Do you really need all the infrastructure and libraries used by Java programmers these days to create a microservice? A microservice is supposed to be a small, standalone piece of software that can be deployed and run on a server. With Go, you don’t need all of this infrastructure or programmers who have years of experience in the Java world to create a microservice.
You could use GRPC or REST to create a microservice. If needed, have a small team to work on Java based microservices. You could also have teams working on Go based microservices. I am confident anyone with less years of experience can learn and write microservices in Go, with a training of a few months.
Go is extremely small language and it is very easy to learn. This allows for extremely easy on-boarding. Reading Go code and understanding it is not difficult.
Tooling is excellent. All tools are extremely fast and lightweight. Lining, compiling, building, etc., are fast. Even low powered laptops can be used for development.
Go is a value-based language. Go doesn’t need functional programming features to write correct code. No need of records (currently in Java), pattern matching (next version of Java), lambdas etc.
This also makes Go very efficient both in memory and in performance. Java could only compete with Go if you provide enough memory and CPU.
This also makes garbage collector efficient and simple. Very little garbage is generated.

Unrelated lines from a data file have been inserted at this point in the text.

Lemma io_done_shared s os pfd o h used w c data :
  callbacks_ s = application -> world_ok env0 h used w -> alive w !! o = Some c ->
  read_fine (env_of installed os) c data -> os_bounded os ->
  exists w' h', SharedSrv.handle_connection_io s os pfd o w = Ok (tt, w') /\ op_done env0 o h used w h' w'.
Proof.
  intros Happ Hw Ea Hrf Hb. unfold SharedSrv.handle_connection_io.
  assert (Eb : SharedSrv.app_bodies (callbacks_ s) = bodies) by (by rewrite Happ).
  assert (Ee : SharedSrv.env_at s os = env_of installed os) by (unfold SharedSrv.env_at; by rewrite Happ).
  cbn zeta. rewrite Eb, Ee.
  destruct (phase_done (has_event (pfd_revents pfd) POLLIN) s os o h used w c
    (SharedHandlers.handle_read bodies (env_of installed os) o) Happ Hw Ea) as (w1 & h1 & c1 & E1 & Hd1 & Ea1).
  { intros _. destruct (read_done s os o h used w c data Happ Hw Ea Hrf) as (r & w' & c' & l & E & _ & _ & _ & Hd & _).
    by eexists _, _, _. }
  unfold wbind at 1. rewrite E1. cbn [res_bind].
  destruct (phase_done (has_event (pfd_revents pfd) POLLOUT) s os o h1 used w1 c1
    (if use_writev_ s then SharedHandlers.handle_write_vectored bodies (env_of installed os) o
     else SharedHandlers.handle_write bodies (env_of installed os) o) Happ (od_ok _ _ _ _ _ _ _ Hd1) Ea1)
    as (w2 & h2 & c2 & E2 & Hd2 & Ea2).
  { intros _. by eapply write_done; [|apply Hd1| |]. }
  unfold wbind at 1. rewrite E2. cbn [res_bind]. pose proof (op_done_trans _ _ _ _ _ _ _ _ _ Hd1 Hd2) as Hd02.
  destruct (has_event _ (Z.lor _ _)); [|by exists w2, h2].
  destruct (conn_close_done s os o h2 used w2 c2 Happ (od_ok _ _ _ _ _ _ _ Hd2) Ea2) as (w3 & h3 & E3 & Hd3).
  exists w3, h3. split; [done|]. by eapply op_done_trans.
Qed.

End operations.

Lemma remove_loop_shared fuel : forall removed v pre l h used w,
  holds_world v (pre ++ l) w -> world_ok env0 h used w ->
  (length l <= fuel)%nat -> 0 <= removed -> removed + zlen l < 2 ^ 32 ->
  exists v' l' w', SharedSrv.remove_loop fuel (zlen pre) removed v w = Ok ((v', removed + (zlen l - zlen l')), w')
    /\ holds_world v' (pre ++ l') w' /\ world_ok env0 h used w' /\ dropped l w w'.
Proof.
  induction fuel as [|fuel IH]; intros removed v pre l h used w Hv Hw Hfuel Hr0 Hr;
    pose proof Hv as (Hp & _ & _); destruct (points_to_size _ _ Hp) as [Hsz Hle]; rewrite zlen_app in Hsz, Hle;
    pose proof (zlen_nonneg pre); pose proof (zlen_nonneg l).
  all: destruct l as [|o l]; [exists v, (@nil Z), w; cbn [SharedSrv.remove_loop]; rewrite zlen_nil in *;
    replace (zlen pre <? FixedVector.size v) with false by zcase;
    (split; [cbn [negb]; unfold wret; do 3 f_equal; lia|done])|].
  { cbn in Hfuel. lia. }
  cbn [SharedSrv.remove_loop]. rewrite zlen_cons in *. pose proof (zlen_nonneg l).
  destruct (Z.ltb_spec (zlen pre) (FixedVector.size v)) as [_|?]; [|lia]. cbn [negb].
  destruct (deref_at _ _ _ _ _ Hv) as [Hat [c Ec]]. wpure Hat. rewrite wsome. wrun (at_gets o is_closed w c Ec).
  assert (Hc : closed_in w o = is_closed c) by (unfold closed_in; by rewrite Ec).
  destruct (is_closed c) eqn:Ecl.
  - destruct (remove_here v pre o l w Hp) as (v1 & E1 & Hp1). set (l1 := moved l) in *. pose proof (moved_Permutation l) as Hl1. fold l1 in Hl1. rewrite wbind_assoc. wrun E1. rewrite u32_small by lia.
    assert (Hz : zlen l1 = zlen l) by (unfold zlen; by rewrite Hl1).
    destruct (IH (removed + 1) v1 pre l1 h used (drop_world w o)) as (v' & l' & w' & -> & Hv' & Hw' & Hd);
      [by eapply drop_holds|by eapply drop_ok|unfold zlen in Hz; cbn in Hfuel; lia|lia|lia|].
    exists v', l', w'. split; [do 3 f_equal; lia|]. split_and!; [done|done|by eapply dropped_closed].
  - rewrite u32_small by lia. replace (zlen pre + 1) with (zlen (pre ++ [o])) by (by rewrite zlen_app).
    destruct (IH removed v (pre ++ [o]) l h used w) as (v' & l' & w' & -> & Hv' & Hw' & Hd);
      [by rewrite <- app_assoc|done|cbn in Hfuel; lia|done|lia|].
    exists v', (o :: l'), w'. rewrite zlen_cons. split; [do 3 f_equal; lia|]. rewrite <- app_assoc in Hv'.
    split_and!; [done|done|by apply dropped_open].
Qed.

(** What an iteration leaves in the server besides the vector and the
    counters. *)
Lemma remove_closed_shared s w ids h used :
  serves s w ids h used ->
  exists s' w' ids', SharedSrv.remove_closed_connections s w = Ok (s', w')
    /\ serves s' w' ids' h used /\ dropped ids w w' /\ same_settings s s'.
Proof.
  intros [Hv Happ Hf Ha Hw Hfr Hsk]. pose proof Hv as (Hp & _ & _). destruct (points_to_size _ _ Hp) as [Hsz Hle].
  unfold SharedSrv.remove_closed_connections. rewrite Hsz. pose proof (zlen_nonneg ids).
  destruct (remove_loop_shared (Z.to_nat (zlen ids)) 0 (connections_ s) [] ids h used w)
    as (v' & l' & w' & E & Hv' & Hw' & Hd); [done|done|unfold zlen; lia|lia|lia|].
  change (zlen []) with 0 in E. wrun E. cbn [app] in Hv'. pose proof (zlen_nonneg l').
  assert (Hl' : zlen l' <= zlen ids).
  { destruct Hv' as (_ & Hnd' & Hal'), Hv as (_ & Hnd & Hal). unfold zlen. apply inj_le, submseteq_length, NoDup_submseteq; [done|].
    intros o Ho. apply Hal. apply Hal' in Ho as [c Ec]. rewrite (proj2 Hd) in Ec. by destruct (_ && _); [|eexists]. }
  eexists _, w', l'. split; [done|]. split; [|split; [done|by destruct (0 <? _)]].
  destruct (Z.ltb_spec 0 (0 + (zlen ids - zlen l'))); split; cbn; try done; rewrite Ha; [rewrite u64_small by lia|]; lia.
Qed.

(** ** Accepting *)

(** The history speaks of connections that have been accepted. *)
Lemma reach_subjects h used w : reach env0 h used w -> forall st, st ∈ h -> subject st ∈ used.
Proof using Hcb0.
  assert (Hin : forall (h : list Step) st st', st' ∈ h ++ [st] -> st' ∈ h \/ st' = st)
    by (intros h' st st'; rewrite elem_of_app, list_elem_of_singleton; done).
  induction 1 as [|h used m l o c _ IH|h used m l o c c' _ IH|h used m l o _ IH
    |h used w o Hr IH Hal|h used w o msg w' Hr IH Hm|h used w o clean w' Hr IH Hm]; intros st Hst.
  - by apply not_elem_of_nil in Hst.
  - apply elem_of_union. right. auto.
  - auto.
  - auto.
  - apply Hin in Hst as [Hst| ->]; [auto|]. by apply (reg_used _ _ _ (reach_registry env0 Hcb0 _ _ _ Hr)).
  - apply Hin in Hst as [Hst| ->]; [auto|]. apply (reg_used _ _ _ (reach_registry env0 Hcb0 _ _ _ Hr)). cbn.
    unfold on_message in Hm. destruct (alive w !! o); [by eexists|done].
  - apply Hin in Hst as [Hst| ->]; [auto|]. apply (reg_used _ _ _ (reach_registry env0 Hcb0 _ _ _ Hr)). cbn.
    unfold on_close in Hm. destruct (alive w !! o); [by eexists|done].
Qed.

(** Nothing was accepted, or one connection, under the next id. *)
Inductive accepted_shared s w ids used : World Sock -> list Z -> gset Z -> Prop :=
| nothing_accepted : accepted_shared s w ids used w ids used
| one_accepted c : ops_ c = kHandshaking ->
    accepted_shared s w ids used (mk_world (<[next_conn_id s := c]> (alive w)) (app_state w))
      (ids ++ [next_conn_id s]) ({[next_conn_id s]} ∪ used).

This model will be part of Java in future, maybe a few years (project Valhalla)
Go has no virtual machine, huge platform libraries, or a sophisticated garbage collector. Go compiles to machine code. It supports static linking. This leads to very fast load times and very efficient resource usage.
One of the important attributes of microservices would be reactive programming, achieved mostly through concurrency and asynchronous programming. Go internally uses async.io but provides the simpler programming model of blocking code.
Also, concurrency is made dramatically simpler, by using channels. You don’t share any data, so don’t need to worry about thread safety in most code. This model of concurrency will be part of Java in future, may be five years (project loom).
No need for sophisticated reactive libraries at different levels of abstraction and different layers of software.
Go was intended to replace Java and C++ in distributed/cloud systems. And it has excellent low latency, high performance and robust networking and infrastructure libraries.
Real advantage of Go over java would be evident only after one starts using it. Writing rest based microservices is similar to writing express apps than spring based Java.